• Extracted material
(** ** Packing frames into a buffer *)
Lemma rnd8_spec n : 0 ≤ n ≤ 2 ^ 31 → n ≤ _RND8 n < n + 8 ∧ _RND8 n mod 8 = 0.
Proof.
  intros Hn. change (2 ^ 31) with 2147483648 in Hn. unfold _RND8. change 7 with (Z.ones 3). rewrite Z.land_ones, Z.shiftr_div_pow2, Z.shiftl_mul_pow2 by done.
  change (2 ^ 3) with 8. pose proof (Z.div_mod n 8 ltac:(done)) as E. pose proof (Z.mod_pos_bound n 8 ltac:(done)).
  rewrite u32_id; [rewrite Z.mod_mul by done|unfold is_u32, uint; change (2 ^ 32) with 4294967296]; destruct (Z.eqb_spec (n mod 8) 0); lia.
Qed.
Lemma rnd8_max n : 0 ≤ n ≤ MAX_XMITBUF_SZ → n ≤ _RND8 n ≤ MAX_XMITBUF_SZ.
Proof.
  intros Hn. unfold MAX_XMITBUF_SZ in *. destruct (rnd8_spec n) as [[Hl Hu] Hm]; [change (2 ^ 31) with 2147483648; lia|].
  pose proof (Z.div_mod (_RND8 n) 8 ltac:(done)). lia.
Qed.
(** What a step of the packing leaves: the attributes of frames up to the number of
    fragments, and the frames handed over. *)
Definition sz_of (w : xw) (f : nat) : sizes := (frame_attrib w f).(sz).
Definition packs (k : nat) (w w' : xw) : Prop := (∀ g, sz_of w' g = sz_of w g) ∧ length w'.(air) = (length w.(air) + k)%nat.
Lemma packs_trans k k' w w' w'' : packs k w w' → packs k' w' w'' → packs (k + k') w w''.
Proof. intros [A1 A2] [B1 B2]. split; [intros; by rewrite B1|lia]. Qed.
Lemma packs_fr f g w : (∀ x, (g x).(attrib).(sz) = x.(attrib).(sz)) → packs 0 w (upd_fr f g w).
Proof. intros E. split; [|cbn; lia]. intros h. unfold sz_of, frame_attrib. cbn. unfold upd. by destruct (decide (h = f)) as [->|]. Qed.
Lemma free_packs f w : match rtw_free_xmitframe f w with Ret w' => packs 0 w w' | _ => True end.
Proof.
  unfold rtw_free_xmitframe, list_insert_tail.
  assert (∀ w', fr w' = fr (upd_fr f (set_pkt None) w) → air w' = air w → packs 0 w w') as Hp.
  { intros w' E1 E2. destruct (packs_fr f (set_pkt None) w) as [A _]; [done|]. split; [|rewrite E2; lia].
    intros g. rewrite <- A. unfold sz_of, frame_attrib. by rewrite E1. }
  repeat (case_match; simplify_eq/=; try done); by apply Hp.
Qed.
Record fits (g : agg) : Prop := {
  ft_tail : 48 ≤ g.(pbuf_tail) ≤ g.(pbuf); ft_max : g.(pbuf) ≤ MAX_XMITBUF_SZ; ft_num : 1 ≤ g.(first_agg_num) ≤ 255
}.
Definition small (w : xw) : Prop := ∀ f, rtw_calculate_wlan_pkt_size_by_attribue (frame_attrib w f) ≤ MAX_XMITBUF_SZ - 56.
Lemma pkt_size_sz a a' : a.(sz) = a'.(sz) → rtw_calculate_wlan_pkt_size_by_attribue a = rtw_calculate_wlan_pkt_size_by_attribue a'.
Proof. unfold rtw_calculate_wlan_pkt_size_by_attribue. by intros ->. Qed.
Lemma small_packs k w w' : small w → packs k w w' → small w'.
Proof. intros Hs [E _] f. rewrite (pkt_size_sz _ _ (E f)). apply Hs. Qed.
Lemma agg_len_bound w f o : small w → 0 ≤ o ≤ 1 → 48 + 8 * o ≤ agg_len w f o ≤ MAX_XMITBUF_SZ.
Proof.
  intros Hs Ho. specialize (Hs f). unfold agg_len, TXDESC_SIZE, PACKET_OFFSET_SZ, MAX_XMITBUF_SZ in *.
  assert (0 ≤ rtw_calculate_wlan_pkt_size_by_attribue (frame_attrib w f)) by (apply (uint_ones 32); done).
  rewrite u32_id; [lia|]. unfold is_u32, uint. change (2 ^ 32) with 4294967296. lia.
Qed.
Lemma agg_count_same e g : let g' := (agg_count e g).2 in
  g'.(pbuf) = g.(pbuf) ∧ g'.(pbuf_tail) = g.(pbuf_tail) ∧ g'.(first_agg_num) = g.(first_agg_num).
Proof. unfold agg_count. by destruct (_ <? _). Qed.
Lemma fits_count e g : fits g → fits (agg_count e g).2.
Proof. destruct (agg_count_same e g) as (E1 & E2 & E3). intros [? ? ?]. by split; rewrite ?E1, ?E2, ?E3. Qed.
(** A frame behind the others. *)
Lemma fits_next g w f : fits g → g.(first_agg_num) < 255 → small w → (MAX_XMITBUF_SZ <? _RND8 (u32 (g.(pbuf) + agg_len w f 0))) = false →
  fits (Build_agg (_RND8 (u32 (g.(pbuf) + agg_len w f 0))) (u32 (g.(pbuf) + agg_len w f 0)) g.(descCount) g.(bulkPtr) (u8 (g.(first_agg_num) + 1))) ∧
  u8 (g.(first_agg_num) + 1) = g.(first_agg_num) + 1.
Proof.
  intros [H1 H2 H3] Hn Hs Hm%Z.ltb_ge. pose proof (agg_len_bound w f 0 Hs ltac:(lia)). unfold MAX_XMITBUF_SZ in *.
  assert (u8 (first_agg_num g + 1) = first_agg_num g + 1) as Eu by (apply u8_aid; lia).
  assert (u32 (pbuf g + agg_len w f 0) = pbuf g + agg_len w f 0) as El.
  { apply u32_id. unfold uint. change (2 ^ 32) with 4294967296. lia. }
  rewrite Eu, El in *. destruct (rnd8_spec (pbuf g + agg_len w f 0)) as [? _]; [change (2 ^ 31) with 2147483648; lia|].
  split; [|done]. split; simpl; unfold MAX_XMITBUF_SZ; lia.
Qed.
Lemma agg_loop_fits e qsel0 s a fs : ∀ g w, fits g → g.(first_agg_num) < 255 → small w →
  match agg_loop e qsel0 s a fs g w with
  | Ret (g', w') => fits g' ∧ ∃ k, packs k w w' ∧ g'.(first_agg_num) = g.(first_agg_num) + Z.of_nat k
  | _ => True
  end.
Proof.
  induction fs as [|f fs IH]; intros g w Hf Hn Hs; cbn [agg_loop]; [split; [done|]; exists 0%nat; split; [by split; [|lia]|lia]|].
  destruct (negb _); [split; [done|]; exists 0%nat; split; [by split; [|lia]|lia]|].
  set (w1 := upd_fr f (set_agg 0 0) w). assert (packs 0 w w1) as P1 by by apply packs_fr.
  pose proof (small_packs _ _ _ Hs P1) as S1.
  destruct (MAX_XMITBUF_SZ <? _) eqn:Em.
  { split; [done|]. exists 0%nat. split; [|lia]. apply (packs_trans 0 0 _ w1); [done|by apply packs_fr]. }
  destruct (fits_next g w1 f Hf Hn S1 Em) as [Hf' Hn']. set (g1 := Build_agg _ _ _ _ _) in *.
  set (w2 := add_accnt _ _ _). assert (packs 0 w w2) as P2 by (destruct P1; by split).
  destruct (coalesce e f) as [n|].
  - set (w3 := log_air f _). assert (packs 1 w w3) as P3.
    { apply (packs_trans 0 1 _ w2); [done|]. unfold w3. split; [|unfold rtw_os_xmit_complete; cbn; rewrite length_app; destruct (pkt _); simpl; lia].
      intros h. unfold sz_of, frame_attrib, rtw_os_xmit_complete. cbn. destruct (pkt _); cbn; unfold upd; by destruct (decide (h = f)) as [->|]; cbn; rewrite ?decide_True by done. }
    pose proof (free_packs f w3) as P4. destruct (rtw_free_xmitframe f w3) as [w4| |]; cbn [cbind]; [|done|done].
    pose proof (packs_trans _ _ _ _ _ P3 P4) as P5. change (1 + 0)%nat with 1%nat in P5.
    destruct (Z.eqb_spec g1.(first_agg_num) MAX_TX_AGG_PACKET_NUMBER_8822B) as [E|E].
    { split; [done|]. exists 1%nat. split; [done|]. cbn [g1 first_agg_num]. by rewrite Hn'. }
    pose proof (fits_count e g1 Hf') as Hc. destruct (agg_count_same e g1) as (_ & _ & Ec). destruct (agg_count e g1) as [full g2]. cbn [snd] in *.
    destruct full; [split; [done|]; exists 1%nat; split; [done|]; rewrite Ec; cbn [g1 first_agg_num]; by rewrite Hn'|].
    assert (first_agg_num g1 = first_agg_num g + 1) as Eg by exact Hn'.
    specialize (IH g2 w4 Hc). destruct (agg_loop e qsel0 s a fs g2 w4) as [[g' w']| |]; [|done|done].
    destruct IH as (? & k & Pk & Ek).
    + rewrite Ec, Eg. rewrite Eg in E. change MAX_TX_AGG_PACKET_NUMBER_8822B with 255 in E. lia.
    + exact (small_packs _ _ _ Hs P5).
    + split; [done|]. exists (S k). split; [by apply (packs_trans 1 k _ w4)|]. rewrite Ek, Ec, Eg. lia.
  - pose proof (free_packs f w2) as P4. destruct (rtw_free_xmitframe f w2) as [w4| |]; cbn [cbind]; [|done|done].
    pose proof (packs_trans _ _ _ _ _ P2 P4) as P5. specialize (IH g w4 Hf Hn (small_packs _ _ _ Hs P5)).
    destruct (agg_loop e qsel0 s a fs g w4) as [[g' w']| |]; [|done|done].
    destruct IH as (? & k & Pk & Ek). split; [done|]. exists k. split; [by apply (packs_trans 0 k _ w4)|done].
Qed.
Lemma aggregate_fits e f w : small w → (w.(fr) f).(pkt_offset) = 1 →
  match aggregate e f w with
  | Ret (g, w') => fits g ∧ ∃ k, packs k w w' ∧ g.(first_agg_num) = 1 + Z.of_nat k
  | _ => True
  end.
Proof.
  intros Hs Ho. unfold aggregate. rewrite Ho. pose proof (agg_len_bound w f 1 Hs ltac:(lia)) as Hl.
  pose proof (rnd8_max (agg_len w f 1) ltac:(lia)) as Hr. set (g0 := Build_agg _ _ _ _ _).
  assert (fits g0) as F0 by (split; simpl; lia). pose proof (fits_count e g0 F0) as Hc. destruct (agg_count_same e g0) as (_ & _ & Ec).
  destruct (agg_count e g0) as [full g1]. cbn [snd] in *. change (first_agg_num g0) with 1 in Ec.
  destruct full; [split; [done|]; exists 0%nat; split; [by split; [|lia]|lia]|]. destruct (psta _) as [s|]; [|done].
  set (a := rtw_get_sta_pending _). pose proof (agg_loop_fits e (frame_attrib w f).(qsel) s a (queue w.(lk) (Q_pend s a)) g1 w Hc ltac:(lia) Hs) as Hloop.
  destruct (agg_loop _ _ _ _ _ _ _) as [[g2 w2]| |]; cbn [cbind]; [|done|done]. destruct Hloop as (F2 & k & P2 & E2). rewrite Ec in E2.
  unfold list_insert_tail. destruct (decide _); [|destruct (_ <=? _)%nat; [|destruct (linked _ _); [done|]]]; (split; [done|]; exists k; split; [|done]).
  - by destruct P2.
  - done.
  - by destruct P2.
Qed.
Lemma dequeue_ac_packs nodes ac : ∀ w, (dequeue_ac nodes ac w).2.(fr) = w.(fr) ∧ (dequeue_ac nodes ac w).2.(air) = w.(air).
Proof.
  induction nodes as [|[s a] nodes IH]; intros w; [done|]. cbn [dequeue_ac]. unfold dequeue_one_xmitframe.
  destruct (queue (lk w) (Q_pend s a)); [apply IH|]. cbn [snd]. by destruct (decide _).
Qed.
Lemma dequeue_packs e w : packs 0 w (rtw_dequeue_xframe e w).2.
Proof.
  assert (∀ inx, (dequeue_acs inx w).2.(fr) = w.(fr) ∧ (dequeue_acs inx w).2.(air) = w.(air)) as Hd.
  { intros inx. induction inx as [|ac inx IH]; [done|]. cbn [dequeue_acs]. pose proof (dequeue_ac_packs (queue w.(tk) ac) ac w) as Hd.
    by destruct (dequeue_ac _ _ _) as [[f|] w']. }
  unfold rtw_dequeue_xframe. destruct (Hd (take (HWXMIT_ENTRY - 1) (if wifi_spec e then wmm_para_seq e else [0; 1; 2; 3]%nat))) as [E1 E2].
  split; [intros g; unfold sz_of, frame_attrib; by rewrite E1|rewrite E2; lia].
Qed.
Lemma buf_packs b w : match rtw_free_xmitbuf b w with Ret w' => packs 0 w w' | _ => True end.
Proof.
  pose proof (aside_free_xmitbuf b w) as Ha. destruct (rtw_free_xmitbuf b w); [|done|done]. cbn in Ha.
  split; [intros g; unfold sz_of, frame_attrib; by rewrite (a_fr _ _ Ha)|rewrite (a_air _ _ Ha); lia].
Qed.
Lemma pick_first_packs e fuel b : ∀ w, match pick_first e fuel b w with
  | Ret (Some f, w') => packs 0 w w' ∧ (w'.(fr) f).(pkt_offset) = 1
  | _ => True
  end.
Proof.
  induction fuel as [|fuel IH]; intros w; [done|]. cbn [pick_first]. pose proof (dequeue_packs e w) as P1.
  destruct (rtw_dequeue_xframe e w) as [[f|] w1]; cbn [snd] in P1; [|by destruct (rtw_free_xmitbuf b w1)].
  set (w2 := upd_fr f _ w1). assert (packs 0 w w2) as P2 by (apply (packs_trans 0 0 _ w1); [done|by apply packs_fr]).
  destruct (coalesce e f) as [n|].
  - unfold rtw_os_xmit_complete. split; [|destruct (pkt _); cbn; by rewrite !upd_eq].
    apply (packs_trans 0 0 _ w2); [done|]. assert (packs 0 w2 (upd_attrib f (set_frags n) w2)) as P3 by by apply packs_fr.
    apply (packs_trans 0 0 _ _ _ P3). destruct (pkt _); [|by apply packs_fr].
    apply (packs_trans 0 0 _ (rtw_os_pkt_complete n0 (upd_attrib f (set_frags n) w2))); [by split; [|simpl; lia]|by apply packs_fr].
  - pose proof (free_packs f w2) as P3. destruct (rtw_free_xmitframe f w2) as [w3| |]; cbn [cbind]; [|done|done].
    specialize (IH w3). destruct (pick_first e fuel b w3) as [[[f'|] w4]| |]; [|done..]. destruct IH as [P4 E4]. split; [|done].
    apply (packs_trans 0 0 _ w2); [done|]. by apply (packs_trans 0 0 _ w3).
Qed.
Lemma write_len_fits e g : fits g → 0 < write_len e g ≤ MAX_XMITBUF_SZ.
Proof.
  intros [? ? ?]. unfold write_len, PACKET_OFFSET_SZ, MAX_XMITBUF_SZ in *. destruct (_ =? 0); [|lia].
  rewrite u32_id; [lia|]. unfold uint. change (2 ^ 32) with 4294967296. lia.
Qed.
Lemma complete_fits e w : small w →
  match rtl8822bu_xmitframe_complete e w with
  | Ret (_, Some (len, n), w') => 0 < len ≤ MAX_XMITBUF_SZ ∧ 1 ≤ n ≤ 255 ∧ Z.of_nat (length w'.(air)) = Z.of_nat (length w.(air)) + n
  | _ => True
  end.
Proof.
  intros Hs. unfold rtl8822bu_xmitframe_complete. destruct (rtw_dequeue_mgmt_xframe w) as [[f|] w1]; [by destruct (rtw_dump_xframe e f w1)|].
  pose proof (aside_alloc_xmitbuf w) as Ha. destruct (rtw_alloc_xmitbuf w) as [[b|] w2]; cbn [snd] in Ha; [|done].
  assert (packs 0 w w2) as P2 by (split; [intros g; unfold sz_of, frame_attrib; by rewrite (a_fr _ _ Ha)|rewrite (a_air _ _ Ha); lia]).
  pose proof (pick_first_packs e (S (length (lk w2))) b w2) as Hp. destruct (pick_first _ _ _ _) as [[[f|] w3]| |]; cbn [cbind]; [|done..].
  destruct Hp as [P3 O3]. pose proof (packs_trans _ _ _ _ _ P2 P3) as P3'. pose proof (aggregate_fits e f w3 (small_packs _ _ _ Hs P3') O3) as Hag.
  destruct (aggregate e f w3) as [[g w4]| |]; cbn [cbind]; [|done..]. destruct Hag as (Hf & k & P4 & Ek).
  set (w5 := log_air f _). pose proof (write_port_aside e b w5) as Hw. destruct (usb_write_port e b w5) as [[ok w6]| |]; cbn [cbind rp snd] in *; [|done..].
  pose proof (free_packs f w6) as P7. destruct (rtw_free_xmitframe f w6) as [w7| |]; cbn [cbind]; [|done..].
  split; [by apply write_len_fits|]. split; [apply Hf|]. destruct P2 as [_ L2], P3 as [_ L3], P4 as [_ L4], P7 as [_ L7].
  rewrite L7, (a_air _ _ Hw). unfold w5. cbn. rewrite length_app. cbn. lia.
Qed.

* * *

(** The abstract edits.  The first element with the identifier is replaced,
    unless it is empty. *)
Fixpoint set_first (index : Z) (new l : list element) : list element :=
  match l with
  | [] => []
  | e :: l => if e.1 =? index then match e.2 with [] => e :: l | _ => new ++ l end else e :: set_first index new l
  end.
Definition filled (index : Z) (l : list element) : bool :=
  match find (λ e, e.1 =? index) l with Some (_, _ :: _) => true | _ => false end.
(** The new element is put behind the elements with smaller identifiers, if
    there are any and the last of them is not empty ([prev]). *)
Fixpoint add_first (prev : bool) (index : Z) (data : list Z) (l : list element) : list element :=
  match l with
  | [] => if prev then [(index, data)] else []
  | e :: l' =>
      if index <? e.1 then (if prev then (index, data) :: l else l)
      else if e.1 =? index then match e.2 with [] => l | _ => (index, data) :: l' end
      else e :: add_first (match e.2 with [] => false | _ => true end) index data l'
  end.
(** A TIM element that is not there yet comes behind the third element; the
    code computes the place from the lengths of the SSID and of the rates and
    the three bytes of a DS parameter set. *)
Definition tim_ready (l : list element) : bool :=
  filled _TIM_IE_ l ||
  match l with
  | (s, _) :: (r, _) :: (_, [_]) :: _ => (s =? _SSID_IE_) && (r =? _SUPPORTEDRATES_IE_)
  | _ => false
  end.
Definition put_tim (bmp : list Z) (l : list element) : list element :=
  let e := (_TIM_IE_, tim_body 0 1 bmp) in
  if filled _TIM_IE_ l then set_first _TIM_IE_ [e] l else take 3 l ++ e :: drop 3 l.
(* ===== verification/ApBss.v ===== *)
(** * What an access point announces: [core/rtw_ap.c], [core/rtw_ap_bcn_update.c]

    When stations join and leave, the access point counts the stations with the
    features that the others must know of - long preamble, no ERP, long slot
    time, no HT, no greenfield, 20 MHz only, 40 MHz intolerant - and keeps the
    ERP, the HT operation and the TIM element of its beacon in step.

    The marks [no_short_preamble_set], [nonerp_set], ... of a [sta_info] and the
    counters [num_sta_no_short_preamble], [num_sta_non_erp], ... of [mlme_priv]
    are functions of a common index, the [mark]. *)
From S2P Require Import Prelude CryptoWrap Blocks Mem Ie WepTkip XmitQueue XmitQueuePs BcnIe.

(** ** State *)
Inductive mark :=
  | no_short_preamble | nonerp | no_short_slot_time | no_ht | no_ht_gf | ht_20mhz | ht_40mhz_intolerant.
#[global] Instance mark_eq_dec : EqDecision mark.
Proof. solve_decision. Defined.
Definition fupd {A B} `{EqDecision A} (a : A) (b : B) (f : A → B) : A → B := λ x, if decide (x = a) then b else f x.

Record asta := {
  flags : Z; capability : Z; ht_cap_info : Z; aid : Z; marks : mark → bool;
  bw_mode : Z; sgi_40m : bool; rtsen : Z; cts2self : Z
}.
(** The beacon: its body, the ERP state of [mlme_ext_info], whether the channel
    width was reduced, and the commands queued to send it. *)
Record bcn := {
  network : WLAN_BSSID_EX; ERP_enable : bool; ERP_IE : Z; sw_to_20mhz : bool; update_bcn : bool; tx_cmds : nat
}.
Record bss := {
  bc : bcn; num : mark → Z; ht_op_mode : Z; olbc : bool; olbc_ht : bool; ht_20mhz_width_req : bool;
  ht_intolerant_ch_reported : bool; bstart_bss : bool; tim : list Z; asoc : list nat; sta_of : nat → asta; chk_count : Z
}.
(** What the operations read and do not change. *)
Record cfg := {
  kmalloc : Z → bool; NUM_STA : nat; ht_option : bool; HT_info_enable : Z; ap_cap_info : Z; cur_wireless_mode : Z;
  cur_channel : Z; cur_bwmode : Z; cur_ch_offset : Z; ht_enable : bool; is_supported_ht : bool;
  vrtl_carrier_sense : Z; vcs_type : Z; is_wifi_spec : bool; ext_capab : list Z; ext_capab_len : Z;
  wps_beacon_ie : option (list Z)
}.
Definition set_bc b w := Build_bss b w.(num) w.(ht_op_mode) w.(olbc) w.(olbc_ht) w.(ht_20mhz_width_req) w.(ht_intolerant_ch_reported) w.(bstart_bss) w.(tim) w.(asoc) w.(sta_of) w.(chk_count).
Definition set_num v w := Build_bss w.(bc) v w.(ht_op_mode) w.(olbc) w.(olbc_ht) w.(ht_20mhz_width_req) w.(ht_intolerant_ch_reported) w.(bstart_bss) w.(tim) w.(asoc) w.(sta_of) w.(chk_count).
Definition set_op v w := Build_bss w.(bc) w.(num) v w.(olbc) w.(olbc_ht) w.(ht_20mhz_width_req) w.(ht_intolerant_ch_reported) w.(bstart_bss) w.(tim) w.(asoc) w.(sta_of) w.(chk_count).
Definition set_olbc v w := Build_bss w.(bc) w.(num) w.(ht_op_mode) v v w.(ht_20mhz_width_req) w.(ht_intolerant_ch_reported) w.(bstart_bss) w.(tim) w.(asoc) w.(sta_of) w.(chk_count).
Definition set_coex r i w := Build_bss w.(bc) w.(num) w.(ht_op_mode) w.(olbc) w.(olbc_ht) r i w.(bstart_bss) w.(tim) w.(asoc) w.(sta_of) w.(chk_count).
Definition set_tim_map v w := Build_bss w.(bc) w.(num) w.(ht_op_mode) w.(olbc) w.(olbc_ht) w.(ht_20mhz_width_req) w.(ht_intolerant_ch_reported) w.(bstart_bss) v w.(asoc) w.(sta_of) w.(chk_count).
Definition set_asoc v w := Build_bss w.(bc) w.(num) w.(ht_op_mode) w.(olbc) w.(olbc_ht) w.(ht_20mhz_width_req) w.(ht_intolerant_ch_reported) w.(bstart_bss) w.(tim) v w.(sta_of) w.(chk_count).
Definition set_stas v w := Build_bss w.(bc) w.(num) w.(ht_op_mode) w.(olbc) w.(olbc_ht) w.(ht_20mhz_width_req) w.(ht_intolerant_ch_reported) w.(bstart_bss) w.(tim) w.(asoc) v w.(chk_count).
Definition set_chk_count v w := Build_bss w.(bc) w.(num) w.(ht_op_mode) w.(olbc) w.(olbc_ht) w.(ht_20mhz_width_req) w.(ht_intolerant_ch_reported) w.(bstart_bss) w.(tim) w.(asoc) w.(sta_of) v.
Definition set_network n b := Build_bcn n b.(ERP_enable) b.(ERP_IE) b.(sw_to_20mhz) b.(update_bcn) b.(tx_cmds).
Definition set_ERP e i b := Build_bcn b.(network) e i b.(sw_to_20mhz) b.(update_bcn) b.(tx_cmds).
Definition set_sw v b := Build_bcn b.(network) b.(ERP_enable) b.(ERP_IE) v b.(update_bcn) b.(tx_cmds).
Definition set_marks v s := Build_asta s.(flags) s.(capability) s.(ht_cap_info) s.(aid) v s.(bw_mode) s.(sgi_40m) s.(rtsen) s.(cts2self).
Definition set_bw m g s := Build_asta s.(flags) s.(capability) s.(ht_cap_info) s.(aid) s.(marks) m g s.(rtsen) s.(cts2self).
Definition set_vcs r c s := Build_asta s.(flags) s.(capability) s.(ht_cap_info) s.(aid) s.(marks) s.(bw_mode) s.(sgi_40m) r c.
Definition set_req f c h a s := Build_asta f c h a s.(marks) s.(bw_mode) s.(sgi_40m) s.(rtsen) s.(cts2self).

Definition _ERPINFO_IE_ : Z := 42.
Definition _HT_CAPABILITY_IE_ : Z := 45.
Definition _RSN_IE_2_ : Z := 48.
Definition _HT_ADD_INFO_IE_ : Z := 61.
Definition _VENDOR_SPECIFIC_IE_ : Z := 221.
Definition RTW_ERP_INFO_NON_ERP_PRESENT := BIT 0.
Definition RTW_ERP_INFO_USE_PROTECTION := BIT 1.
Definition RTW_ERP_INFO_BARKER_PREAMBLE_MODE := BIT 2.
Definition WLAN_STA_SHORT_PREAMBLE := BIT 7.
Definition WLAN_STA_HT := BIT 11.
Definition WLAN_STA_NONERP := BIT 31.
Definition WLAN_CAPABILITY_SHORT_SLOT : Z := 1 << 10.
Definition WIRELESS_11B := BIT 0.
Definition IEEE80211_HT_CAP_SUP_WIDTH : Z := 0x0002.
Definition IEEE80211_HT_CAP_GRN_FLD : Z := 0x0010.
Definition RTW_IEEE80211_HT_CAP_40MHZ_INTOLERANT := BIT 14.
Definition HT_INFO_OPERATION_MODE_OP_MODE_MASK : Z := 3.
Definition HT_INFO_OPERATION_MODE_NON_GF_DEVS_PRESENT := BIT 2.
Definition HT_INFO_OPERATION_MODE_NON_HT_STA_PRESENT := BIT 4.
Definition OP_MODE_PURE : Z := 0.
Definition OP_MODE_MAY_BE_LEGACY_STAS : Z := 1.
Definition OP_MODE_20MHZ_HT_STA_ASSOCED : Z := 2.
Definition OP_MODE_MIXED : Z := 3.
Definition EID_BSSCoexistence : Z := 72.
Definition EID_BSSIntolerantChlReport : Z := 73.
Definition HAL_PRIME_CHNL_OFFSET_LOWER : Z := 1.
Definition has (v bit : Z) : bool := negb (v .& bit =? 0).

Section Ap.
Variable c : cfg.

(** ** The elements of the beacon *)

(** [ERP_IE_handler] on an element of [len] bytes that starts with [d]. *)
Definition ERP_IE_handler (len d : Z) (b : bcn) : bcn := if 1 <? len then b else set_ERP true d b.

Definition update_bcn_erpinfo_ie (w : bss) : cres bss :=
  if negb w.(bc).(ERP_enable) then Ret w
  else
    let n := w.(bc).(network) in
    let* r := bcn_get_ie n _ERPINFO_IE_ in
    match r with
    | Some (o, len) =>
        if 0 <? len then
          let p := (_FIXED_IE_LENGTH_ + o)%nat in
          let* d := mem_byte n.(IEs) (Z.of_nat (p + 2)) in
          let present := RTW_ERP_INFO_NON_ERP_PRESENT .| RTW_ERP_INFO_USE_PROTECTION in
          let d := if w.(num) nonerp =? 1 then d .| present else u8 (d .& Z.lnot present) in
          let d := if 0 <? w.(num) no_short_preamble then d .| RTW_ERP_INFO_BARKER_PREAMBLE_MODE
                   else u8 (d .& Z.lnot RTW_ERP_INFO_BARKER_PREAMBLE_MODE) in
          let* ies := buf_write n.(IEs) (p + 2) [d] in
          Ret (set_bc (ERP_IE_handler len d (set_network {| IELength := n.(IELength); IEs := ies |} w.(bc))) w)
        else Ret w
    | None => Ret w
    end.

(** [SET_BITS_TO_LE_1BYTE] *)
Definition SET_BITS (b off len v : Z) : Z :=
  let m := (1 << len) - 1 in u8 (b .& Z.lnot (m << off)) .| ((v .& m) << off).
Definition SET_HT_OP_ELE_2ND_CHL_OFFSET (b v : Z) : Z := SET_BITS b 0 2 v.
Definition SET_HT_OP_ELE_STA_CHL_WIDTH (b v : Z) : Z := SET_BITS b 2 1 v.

• What the task asks
Find the string "that" in the records, then copy each line where it occurs.

• The completed task
(** A TIM element that is not there yet comes behind the third element; the
    features that the others must know of - long preamble, no ERP, long slot
(** [ERP_IE_handler] on an element of [len] bytes that starts with [d]. *)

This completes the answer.